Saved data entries
━━━━━━━━━━━━━━━━━━━━

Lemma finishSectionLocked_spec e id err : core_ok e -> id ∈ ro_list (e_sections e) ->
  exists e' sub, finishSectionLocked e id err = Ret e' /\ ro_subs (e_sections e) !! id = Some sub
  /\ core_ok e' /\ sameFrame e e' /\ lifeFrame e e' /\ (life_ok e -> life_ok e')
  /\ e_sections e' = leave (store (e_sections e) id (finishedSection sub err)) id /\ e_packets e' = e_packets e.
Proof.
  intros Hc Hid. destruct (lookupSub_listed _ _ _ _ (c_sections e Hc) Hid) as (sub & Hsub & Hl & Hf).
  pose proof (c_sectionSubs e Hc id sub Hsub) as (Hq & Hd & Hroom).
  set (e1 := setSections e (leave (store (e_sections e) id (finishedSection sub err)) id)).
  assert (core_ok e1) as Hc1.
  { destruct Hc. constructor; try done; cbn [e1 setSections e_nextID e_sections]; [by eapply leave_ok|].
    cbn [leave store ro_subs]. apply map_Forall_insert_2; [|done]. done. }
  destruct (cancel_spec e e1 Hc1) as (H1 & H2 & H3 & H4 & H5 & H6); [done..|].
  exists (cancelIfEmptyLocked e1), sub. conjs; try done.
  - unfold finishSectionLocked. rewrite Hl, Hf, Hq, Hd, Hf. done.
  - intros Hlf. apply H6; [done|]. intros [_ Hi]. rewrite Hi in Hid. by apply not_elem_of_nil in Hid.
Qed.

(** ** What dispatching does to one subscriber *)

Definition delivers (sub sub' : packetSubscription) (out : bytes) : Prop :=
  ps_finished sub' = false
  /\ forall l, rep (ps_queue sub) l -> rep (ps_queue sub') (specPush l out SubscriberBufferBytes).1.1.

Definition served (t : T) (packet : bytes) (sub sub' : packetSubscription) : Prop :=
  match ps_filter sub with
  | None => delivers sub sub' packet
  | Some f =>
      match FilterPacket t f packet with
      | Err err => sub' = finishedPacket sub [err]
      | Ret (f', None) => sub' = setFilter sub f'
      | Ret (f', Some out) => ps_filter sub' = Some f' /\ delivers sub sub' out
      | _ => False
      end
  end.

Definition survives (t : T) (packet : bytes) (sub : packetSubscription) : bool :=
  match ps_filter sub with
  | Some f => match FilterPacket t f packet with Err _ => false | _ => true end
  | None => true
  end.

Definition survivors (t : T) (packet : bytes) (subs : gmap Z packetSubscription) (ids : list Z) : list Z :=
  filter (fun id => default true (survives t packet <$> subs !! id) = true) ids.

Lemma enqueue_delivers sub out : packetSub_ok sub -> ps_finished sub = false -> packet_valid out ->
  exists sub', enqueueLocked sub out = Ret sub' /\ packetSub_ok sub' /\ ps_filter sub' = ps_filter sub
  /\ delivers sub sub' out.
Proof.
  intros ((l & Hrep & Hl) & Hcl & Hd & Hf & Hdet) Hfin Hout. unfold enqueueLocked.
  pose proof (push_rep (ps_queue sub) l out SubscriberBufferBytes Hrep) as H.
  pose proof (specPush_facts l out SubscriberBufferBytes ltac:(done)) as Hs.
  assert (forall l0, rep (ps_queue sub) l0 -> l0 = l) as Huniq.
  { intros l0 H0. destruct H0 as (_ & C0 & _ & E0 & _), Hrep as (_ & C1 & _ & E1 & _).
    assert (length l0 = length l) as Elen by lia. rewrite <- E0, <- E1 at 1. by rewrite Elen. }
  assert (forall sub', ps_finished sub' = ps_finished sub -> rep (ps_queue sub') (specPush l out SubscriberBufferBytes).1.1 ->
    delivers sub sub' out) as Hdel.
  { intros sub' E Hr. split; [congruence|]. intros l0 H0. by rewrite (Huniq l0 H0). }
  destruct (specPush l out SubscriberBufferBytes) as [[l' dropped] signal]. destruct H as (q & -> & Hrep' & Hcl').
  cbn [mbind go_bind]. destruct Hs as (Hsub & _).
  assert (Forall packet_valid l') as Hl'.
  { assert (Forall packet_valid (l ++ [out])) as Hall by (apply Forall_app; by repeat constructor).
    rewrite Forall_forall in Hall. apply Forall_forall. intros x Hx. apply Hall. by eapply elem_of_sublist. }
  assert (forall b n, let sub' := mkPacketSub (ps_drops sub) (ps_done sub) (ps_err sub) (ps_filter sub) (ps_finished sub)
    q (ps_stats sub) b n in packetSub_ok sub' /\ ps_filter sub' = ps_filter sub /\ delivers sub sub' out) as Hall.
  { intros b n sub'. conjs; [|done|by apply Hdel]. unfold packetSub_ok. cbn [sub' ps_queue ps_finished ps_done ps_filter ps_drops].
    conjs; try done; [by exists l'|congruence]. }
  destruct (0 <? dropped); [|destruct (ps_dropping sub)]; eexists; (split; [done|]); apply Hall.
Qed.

━━━━━━━━━━━━━━━━━━━━

● **What to work on**:
Take every line above carrying "store" and return it.

● **Reply**:
  /\ e_sections e' = leave (store (e_sections e) id (finishedSection sub err)) id /\ e_packets e' = e_packets e.
  set (e1 := setSections e (leave (store (e_sections e) id (finishedSection sub err)) id)).
    cbn [leave store ro_subs]. apply map_Forall_insert_2; [|done]. done. }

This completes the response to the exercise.